MICHELLE Obama was not doing anything outrageous by choosing to forgo a headscarf when she and Barack Obama visited Saudi Arabia to pay their respects following King Abdullah's death.

There was no big, etiquette-flouting statement; no defiant fingers-up to the women-oppressing Saudi establishment. In leaving her hair uncovered, she was just doing what many Western women - including Laura Bush and Hillary Clinton - had done before. Yet, it's a sign of current cultural volatility that Michelle Obama's uncovered hair became a big story last week.

It began, apparently, with 2500 tweets - not all of them by Saudis and not all of them serious - expressing offence at her lack of head covering. The response was reported by news website Ahram Online, then The Washington Post, followed by the rest of the world. Around the same time came "Blurgate": when Saudi television was accused of blurring out the US First Lady's head because it was not covered. This turned out not to be true, but the story had become unstoppable. Some commentators declared Michelle Obama brave and courageous; others, disrespectful or offensive

Then we learned the reality: that Western women living in Saudi Arabia are not required to cover their hair, though, as Muslim writer Hadiya Abdelrahman put it, "this contrasts strongly to women of Saudi, Pakistani, and other brown backgrounds, whose choices are regulated and controlled by the US state sponsored royal family". Even Saudis, however, will not be arrested for baring their hair, though they may be hassled by the religious police.

So we know now that Michelle Obama wasn't really being brave. It was easy for her not to wear a headscarf. Easier, in fact, than wearing one, which would have been the real breaking of convention, and, as many have said, probably have led to critics accusing the Obamas of being Muslims. There was, in fact, nothing offensive in her dress or behaviour: she wore a very respectful long-sleeved coat and trousers; below the neck, the only part of her body uncovered was her hands.

The story does, however, expose Western assumptions about the way restrictions work in the Islamic world and Saudi Arabia in particular. It also reveals how ready we are, in these fevered times, to believe something is an offence.

Perhaps this story was always bound to get blown out of proportion - it involved the hijab, now one of the most potent and controversial symbols of our times. But also, it involved, the First Lady, whose office is an anachronistic, empty and symbolic one. What is she even there for, we might ask. Officially she's meant to be a hostess and advisor - but mostly, it seems, she is there to be read by the public as part of the image of the presidency. Since she lacks a proper political role, she is constantly examined for what kind of statement she's making, whether sartorial, political, or ethical. She goes to Riyadh and does and says nothing, yet we invest the visit with meaning.

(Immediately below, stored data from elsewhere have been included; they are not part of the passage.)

(** The loop of [calculateHashDistance]:
    [for (i = 0; i < hash1.length; i++) if (hash1[i] !== hash2[i]) distance++]. *)
Definition count_differences (hash1 hash2 : string) : Z :=
  fold_left
    (fun distance i =>
       if decide (String.get i hash1 = String.get i hash2)
       then distance else (distance + 1)%Z)
    (seq 0 (String.length hash1)) 0%Z.

Definition calculateHashDistance (hash1 hash2 : string) : outcome number :=
  if negb (String.length hash1 =? String.length hash2)%nat
  then Throw (Error "Хеши должны быть одинаковой длины")
  else
    let distance := count_differences hash1 hash2 in
    Return (nmul (ndiv (of_Z distance) (of_Z (Z.of_nat (String.length hash1))))
                 (of_Z 100)).

Definition areImagesSimilar (cfg : config.t) (hash1 hash2 : string)
  : outcome bool :=
  distance ← calculateHashDistance hash1 hash2;
  Return (nle distance (of_Z (config.hashDifferenceThreshold cfg))).

Definition calculateSimilarityPercentage (hash1 hash2 : string)
  : outcome number :=
  distance ← calculateHashDistance hash1 hash2;
  let maxDistance := of_Z (Z.of_nat (String.length hash1) * 4) in
  Return (nsub (of_Z 100) (nmul (ndiv distance maxDistance) (of_Z 100))).

(** The inner loop body of [groupSimilarImages] at index [j], for the
    group seeded by [imagesCopy[i]]. *)
Definition compare_step (imagesCopy : list image) (threshold : number)
    (i : nat) (currentImage : image)
    (acc : list image * gset Z) (j : nat) : outcome (list image * gset Z) :=
  let '(group, processedIds) := acc in
  if (i =? j)%nat then Return acc
  else
    match imagesCopy !! j with
    | None => Return acc
    | Some compareImage =>
        if decide (messageId compareImage ∈ processedIds) then Return acc
        else
          similarity ← calculateSimilarityPercentage
                           (hash currentImage) (hash compareImage);
          if nge similarity threshold
          then Return ((group ++ [compareImage])%list,
                       processedIds ∪ {[messageId compareImage]})
          else Return acc
    end.

(** The outer loop body of [groupSimilarImages] at index [i]. *)
Definition group_step (imagesCopy : list image) (threshold : number)
    (acc : list (list image) * gset Z) (i : nat)
  : outcome (list (list image) * gset Z) :=
  let '(groups, processedIds) := acc in
  match imagesCopy !! i with
  | None => Return acc
  | Some currentImage =>
      if decide (messageId currentImage ∈ processedIds) then Return acc
      else
        r ← for_of (compare_step imagesCopy threshold i currentImage)
                (seq 0 (length imagesCopy))
                ([currentImage], processedIds ∪ {[messageId currentImage]});
        let '(group, processedIds') := r in
        if (1 <? length group)%nat
        then Return ((groups ++ [group])%list, processedIds')
        else Return (groups, processedIds')
  end.

(** [groupSimilarImages(images, threshold)]; the deep copy made through
    JSON is the identity on records of strings and integers. *)
Definition groupSimilarImages (images : list image) (threshold : number)
  : outcome (list (list image)) :=
  let imagesCopy := images in
  r ← for_of (group_step imagesCopy threshold)
          (seq 0 (length imagesCopy)) ([], ∅);
  Return (fst r).

(** The default value of the parameter [threshold]. *)
Definition default_threshold : number := of_Z 95.

End imageHasher.

(** ** imageDatabase.js *)

Module imageDatabase.

(** The singleton [ImageDatabase] together with the files it owns.
    [table] is the content of the SQLite table [images] and [jsonFile] the
    content of [image_database.json] when that file exists; both outlive
    the process.  [db] tells whether [this.db] holds an open handle.  The
    AUTOINCREMENT key [id] of the table is read by no code and is left out. *)
Record t : Type := {
  images : list image;
  db : bool;
  loaded : bool;
  useSqlite : bool;
  table : list image;
  jsonFile : option (list image)
}.

Definition constructor (table0 : list image) (jsonFile0 : option (list image)) : t := {|
  images := [];
  db := false;
  loaded := false;
  useSqlite := true;
  table := table0;
  jsonFile := jsonFile0
|}.

Definition set_images (l : list image) (s : t) : t :=
  {| images := l; db := db s; loaded := loaded s; useSqlite := useSqlite s;
     table := table s; jsonFile := jsonFile s |}.
Definition set_db (b : bool) (s : t) : t :=
  {| images := images s; db := b; loaded := loaded s; useSqlite := useSqlite s;
     table := table s; jsonFile := jsonFile s |}.
Definition set_loaded (b : bool) (s : t) : t :=
  {| images := images s; db := db s; loaded := b; useSqlite := useSqlite s;
     table := table s; jsonFile := jsonFile s |}.
Definition set_useSqlite (b : bool) (s : t) : t :=
  {| images := images s; db := db s; loaded := loaded s; useSqlite := b;
     table := table s; jsonFile := jsonFile s |}.
Definition set_table (l : list image) (s : t) : t :=
  {| images := images s; db := db s; loaded := loaded s; useSqlite := useSqlite s;
     table := l; jsonFile := jsonFile s |}.
Definition set_jsonFile (f : option (list image)) (s : t) : t :=
  {| images := images s; db := db s; loaded := loaded s; useSqlite := useSqlite s;
     table := table s; jsonFile := f |}.

(** What the environment answers to one call: the clock when the SQLite
    statement is run ([Date.now()] in seconds and [new Date().toISOString()]),
    the clock when the record is pushed on [this.images], and whether the
    SQLite driver or the file system reports an error. *)
Record env : Type := {
  insertSeconds : Z;
  insertISO : string;
  nowISO : string;
  sqliteError : bool;
  sqliteFileExists : bool;
  jsonError : bool
}.

Definition has_fileId (f : string) (l : list image) : bool :=
  existsb (fun img => String.eqb (fileId img) f) l.

(** [x || d] on an optional integer. *)
Definition or_Z (x : option Z) (d : Z) : Z :=
  match x with
  | Some v => if (v =? 0)%Z then d else v
  | None => d
  end.

(** The row that [INSERT ... VALUES (?, ...)] stores for [imageInfo];
    [chatId] and [userId] are TEXT columns. *)
Definition row_of (e : env) (imageInfo : image) : image := {|
  fileId := fileId imageInfo;
  hash := hash imageInfo;
  messageId := messageId imageInfo;
  chatId := (fun v => IdString (toString v)) <$> chatId imageInfo;
  channelUsername := None;
  userId := (fun v => IdString (toString v)) <$> userId imageInfo;
  fileSize := Some (or_Z (fileSize imageInfo) 0);
  width := Some (or_Z (width imageInfo) 0);
  height := Some (or_Z (height imageInfo) 0);
  timestamp := Some (or_Z (timestamp imageInfo) (insertSeconds e));
  date := None;
  source := Some (or_default (source imageInfo) "unknown");
  addedAt := Some (or_default (addedAt imageInfo) (insertISO e));
  messageLink := None
|}.

Definition null_db : exn :=
  TypeError "Cannot read properties of null".

(** [INSERT OR IGNORE INTO images ...] under [UNIQUE(fileId)]; resolves
    with [this.changes > 0]. *)
Definition _addImageToSqlite (e : env) (imageInfo : image) (s : t)
  : outcome bool * t :=
  if negb (db s) then (Throw null_db, s)
  else if sqliteError e then (Return false, s)
  else if has_fileId (fileId imageInfo) (table s) then (Return false, s)
  else (Return true, set_table (table s ++ [row_of e imageInfo])%list s).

But the story also reveals a desire lurking in Western culture for the Obamas to sock it to the Saudis on human rights, particularly regarding women. That didn't happen last week. Speaking before the trip, Barack Obama acknowledged that he would not be raising US concerns about Saudi Arabia's treatment of the blogger, Raid Badawi, who was sentenced to 10 years in prison and 1000 lashes for insulting Islam. He said he was "just paying respects to King Abdullah, who in his own fashion presented some modest reform efforts within the kingdom". Indeed, anyone wishing for any critical statement of the Saudi regime would not have found it in the Presidential visit, nor elsewhere among global leaders. The flag outside Westminster Abbey flew at half-mast. David Cameron said he was "deeply saddened" by the Saudi King's death.

Even if Michelle Obama's uncovered hair had been meant as a criticism of Saudi human rights, would that have been helpful? I doubt it. Women who want to be freed of the veil are not helped by someone from outside their culture. As commentator Hadiya Abdelrahman wrote, for these women, Michelle Obama "will serve as a stark reminder of what the West embodies to the average citizen: an undisputed access to power of choice that a Saudi woman does not have ... She only tells Muslim women what they already knew: that some women stand above them".

So, we should be wary of assuming that an easy symbolic act by one privileged woman of relative freedom can make any real difference. What helps the Saudi women who want those freedoms, is other Saudi women: women like Manal Sharif, who started the Women2Drive movement in defiance of the fact women are not allowed to drive. It's other Muslim men and women who challenge such restrictions. And most importantly, it's reforms, which Barak Obama, and other world leaders, should press more strongly for.

A glimpse of the First Lady's hair, blurred or not, will change nothing.